[Start of section]

(** The lines shown by the [TJ] operators of a block. *)
Definition tjArrayLines (block : jsstring) : list jsstring :=
  flat_map
    (fun tjArrayMatch =>
       let arrayContent := group block tjArrayMatch 1 in
       let lineText :=
         flat_map
           (fun stringMatch =>
              let decoded := decodePDFString (group arrayContent stringMatch 1) in
              if nonEmpty decoded then [decoded] else [])
           (execAll stringRegex arrayContent) in
       match lineText with
       | [] => []
       | _ => [concat lineText]
       end)
    (execAll tjArrayRegex block).

Definition blockTexts (text : jsstring) : list jsstring :=
  flat_map
    (fun m => let block := group text m 1 in tjStrings block ++ tjArrayLines block)
    (execAll textBlockRegex text).

(** Printable text with its white space collapsed: what both fallbacks
    start from. *)
Definition readableAscii (s : jsstring) : jsstring :=
  trim (replaceAll re_spaces (const_rep space) (replaceAll re_nonprintable (const_rep space) s)).

Definition isStreamWord (w : jsstring) : bool :=
  ((2 <=? length w) && test re_letter w && negb (test re_number_word w))%bool.

Definition streamTexts (text : jsstring) : list jsstring :=
  flat_map
    (fun m =>
       let streamContent := group text m 1 in
       let readableText := readableAscii streamContent in
       if 50 <? length readableText then
         let words := filter isStreamWord (split space readableText) in
         if 5 <? length words then [join space words] else []
       else [])
    (execAll streamRegex text).

Definition isMeaningfulWord (word : jsstring) : bool :=
  ((3 <=? length word) && test re_two_letters word)%bool.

[End of section]

* Try it: The output should be exactly the lines above from the line containing "(execAll tjArrayRegex block)." to the line containing "(execAll textBlockRegex text).", inclusive, with no other lines.

* Solution below:
    (execAll tjArrayRegex block).

Definition blockTexts (text : jsstring) : list jsstring :=
  flat_map
    (fun m => let block := group text m 1 in tjStrings block ++ tjArrayLines block)
    (execAll textBlockRegex text).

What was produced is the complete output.